Data for this exercise:
************

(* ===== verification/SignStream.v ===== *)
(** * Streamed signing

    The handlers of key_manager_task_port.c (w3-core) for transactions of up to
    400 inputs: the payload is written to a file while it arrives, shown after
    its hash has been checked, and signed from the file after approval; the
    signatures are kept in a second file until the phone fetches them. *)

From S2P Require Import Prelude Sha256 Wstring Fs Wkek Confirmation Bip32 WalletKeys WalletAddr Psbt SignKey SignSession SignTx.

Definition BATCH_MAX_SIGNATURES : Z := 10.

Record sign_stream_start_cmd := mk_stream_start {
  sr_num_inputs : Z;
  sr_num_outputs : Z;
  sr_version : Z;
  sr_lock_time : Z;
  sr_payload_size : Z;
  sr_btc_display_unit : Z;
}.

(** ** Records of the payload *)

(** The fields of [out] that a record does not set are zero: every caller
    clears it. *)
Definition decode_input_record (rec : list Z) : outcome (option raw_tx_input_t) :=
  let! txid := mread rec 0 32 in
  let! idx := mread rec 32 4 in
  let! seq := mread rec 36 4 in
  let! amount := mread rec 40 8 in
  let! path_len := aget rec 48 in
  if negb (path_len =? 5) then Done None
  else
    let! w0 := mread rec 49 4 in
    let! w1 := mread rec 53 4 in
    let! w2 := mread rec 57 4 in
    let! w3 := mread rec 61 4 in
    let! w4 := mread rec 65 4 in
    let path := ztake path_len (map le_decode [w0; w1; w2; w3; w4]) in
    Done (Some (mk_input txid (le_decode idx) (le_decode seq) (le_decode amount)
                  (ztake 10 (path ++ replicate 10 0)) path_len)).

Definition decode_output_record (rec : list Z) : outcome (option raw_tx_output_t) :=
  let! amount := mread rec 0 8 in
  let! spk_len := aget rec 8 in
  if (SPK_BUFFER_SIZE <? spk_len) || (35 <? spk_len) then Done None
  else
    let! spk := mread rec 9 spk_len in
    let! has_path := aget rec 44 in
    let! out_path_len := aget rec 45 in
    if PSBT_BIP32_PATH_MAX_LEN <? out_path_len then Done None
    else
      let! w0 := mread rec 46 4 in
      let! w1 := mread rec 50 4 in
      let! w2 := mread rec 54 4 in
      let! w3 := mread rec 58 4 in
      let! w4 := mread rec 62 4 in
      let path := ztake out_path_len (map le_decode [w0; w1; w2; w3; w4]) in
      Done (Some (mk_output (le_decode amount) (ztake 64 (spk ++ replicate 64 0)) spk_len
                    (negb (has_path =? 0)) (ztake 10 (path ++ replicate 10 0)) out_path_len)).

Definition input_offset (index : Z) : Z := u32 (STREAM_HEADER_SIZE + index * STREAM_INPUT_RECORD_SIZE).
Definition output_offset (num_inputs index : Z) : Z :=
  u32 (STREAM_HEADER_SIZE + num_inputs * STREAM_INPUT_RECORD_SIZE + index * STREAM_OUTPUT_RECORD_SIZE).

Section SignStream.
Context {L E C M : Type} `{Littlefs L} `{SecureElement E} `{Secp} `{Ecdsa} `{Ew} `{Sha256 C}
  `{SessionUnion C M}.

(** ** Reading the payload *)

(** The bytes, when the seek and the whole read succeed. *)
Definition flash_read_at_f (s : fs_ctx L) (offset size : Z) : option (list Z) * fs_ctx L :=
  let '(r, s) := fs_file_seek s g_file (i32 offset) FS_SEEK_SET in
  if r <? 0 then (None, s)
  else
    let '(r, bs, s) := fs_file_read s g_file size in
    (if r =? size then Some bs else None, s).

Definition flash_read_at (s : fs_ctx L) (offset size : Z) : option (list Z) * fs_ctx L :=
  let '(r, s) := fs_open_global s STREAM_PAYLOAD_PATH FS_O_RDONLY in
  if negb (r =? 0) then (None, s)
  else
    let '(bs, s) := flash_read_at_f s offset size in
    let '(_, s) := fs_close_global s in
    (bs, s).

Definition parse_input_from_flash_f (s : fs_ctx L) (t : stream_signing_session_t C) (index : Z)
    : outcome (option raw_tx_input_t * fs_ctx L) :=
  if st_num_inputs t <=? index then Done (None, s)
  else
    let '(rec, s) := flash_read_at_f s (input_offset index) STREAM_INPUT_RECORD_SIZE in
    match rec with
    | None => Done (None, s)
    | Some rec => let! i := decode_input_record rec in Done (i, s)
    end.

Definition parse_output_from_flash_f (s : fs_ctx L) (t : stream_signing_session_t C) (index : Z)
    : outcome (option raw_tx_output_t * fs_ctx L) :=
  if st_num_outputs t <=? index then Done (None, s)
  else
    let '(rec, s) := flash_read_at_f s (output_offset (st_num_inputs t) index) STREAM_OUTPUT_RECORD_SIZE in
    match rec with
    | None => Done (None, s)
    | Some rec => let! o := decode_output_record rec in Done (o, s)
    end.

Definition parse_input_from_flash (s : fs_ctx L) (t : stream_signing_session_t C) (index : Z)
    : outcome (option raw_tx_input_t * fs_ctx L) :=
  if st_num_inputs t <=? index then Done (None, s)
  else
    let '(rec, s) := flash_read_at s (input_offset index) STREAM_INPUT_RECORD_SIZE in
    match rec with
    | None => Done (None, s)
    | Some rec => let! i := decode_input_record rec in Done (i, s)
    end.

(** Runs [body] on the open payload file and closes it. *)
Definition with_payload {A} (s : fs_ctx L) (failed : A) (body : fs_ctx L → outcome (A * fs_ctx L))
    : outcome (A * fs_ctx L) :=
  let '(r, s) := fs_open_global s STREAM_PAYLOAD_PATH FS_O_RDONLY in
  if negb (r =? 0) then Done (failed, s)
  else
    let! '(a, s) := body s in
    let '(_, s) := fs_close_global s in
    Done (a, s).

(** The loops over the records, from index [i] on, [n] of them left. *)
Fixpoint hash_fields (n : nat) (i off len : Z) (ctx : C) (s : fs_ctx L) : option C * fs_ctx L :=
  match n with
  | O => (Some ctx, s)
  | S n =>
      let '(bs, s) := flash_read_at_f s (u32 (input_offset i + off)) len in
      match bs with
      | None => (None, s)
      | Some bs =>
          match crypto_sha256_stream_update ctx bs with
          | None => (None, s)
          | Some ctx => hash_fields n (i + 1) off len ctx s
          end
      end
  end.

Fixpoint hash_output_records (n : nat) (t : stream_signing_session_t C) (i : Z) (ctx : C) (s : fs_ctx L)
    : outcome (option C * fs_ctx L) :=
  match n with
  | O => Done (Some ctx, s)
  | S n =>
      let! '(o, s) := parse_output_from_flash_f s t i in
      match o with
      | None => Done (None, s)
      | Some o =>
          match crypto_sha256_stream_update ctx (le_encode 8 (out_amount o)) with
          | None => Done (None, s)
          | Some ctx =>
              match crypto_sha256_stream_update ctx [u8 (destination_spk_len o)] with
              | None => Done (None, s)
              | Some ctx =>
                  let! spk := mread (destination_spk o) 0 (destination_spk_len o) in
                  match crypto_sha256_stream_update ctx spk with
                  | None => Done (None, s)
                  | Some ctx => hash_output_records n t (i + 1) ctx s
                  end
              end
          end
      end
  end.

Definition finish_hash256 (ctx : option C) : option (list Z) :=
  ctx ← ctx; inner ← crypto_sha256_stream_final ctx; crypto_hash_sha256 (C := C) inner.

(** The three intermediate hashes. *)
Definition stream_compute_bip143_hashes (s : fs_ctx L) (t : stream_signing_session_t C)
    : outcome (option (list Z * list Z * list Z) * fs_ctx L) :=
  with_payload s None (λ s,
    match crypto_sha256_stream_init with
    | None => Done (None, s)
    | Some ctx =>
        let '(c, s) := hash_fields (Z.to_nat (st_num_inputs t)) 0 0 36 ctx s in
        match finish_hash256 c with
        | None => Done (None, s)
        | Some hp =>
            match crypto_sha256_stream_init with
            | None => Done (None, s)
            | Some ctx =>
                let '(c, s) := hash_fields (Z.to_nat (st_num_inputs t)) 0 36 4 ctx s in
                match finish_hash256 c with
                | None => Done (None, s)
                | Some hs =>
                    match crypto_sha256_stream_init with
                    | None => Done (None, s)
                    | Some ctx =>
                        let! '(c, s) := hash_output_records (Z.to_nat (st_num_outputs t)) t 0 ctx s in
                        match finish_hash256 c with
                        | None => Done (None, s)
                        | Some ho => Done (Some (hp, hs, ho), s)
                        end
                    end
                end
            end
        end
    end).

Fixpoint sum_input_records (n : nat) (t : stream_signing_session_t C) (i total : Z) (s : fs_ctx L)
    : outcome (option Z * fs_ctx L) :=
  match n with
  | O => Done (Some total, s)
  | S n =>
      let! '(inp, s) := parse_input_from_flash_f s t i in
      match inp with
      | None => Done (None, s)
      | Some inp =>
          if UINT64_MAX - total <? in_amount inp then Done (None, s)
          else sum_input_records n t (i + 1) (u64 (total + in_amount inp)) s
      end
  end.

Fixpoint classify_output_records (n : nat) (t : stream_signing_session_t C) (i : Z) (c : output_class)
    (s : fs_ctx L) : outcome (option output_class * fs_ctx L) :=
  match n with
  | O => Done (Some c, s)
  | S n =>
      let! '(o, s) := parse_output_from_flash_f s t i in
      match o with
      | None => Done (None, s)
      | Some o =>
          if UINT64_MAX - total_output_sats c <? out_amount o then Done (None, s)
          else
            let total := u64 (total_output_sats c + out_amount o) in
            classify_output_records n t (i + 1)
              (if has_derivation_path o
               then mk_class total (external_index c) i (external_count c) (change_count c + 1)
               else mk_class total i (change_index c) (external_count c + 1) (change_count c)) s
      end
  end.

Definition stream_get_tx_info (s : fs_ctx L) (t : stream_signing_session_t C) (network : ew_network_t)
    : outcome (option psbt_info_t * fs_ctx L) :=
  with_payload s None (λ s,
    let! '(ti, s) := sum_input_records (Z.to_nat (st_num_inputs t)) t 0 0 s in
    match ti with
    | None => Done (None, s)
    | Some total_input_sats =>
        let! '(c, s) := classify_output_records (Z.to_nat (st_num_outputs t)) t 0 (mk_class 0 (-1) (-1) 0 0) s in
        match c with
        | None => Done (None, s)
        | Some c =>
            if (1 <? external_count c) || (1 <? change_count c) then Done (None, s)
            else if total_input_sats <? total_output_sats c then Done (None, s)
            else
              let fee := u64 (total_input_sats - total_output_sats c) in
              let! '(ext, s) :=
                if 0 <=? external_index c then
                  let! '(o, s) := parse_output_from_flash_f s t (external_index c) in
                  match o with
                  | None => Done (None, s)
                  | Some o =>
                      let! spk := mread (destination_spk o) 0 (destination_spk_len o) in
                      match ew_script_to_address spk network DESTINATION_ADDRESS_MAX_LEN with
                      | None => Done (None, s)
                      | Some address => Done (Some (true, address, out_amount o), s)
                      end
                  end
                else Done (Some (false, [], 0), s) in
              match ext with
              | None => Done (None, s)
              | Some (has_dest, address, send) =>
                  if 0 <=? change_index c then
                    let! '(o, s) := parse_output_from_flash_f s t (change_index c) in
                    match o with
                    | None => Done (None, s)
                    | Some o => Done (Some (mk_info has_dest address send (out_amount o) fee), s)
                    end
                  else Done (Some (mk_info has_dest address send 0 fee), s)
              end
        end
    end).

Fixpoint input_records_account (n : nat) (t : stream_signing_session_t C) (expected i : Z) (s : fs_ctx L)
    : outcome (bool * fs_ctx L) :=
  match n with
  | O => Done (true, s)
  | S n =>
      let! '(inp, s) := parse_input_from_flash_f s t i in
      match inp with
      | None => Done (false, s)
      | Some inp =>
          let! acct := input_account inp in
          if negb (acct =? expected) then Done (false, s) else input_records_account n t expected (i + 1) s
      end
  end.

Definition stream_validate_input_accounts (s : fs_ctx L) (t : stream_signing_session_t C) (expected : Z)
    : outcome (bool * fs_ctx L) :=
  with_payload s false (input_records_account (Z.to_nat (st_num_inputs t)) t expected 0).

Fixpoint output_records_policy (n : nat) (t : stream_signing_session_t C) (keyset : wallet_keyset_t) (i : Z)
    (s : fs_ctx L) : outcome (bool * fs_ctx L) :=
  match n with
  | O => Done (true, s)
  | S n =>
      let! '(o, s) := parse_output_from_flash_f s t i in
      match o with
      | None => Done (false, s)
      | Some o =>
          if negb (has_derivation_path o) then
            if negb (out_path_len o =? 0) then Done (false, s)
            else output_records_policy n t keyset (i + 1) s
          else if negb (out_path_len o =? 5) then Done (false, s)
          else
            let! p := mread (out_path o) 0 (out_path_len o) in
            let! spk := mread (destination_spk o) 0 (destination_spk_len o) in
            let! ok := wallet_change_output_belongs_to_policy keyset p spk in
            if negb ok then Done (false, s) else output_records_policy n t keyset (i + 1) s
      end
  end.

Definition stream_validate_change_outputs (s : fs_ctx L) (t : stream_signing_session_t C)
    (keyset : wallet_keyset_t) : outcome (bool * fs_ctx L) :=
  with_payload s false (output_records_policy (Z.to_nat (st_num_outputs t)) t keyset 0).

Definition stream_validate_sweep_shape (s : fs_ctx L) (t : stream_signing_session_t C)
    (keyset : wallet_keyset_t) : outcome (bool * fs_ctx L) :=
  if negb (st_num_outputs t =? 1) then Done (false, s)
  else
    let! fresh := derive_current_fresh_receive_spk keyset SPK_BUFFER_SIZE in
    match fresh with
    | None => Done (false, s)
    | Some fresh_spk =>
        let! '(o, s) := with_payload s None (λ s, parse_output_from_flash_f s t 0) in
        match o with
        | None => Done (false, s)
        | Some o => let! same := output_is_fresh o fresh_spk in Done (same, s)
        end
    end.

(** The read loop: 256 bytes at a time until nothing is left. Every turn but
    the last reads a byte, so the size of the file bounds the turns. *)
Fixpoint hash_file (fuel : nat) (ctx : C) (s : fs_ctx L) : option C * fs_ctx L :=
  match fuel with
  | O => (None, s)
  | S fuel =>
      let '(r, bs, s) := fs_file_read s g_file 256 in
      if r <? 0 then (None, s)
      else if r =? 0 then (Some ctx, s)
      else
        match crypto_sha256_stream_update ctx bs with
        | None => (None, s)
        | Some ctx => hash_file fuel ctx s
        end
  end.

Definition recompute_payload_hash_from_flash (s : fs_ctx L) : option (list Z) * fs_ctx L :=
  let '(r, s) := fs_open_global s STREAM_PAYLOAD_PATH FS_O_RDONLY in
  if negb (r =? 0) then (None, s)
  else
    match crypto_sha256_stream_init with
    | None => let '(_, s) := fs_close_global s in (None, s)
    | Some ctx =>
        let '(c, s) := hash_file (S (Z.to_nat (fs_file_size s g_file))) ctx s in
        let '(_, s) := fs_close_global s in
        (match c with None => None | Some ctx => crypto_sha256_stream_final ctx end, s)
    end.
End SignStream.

************

Problem statement:
Among the lines above, find each one containing the string "body" and copy it.

Answer to this task:
(** Runs [body] on the open payload file and closes it. *)
Definition with_payload {A} (s : fs_ctx L) (failed : A) (body : fs_ctx L → outcome (A * fs_ctx L))
    let! '(a, s) := body s in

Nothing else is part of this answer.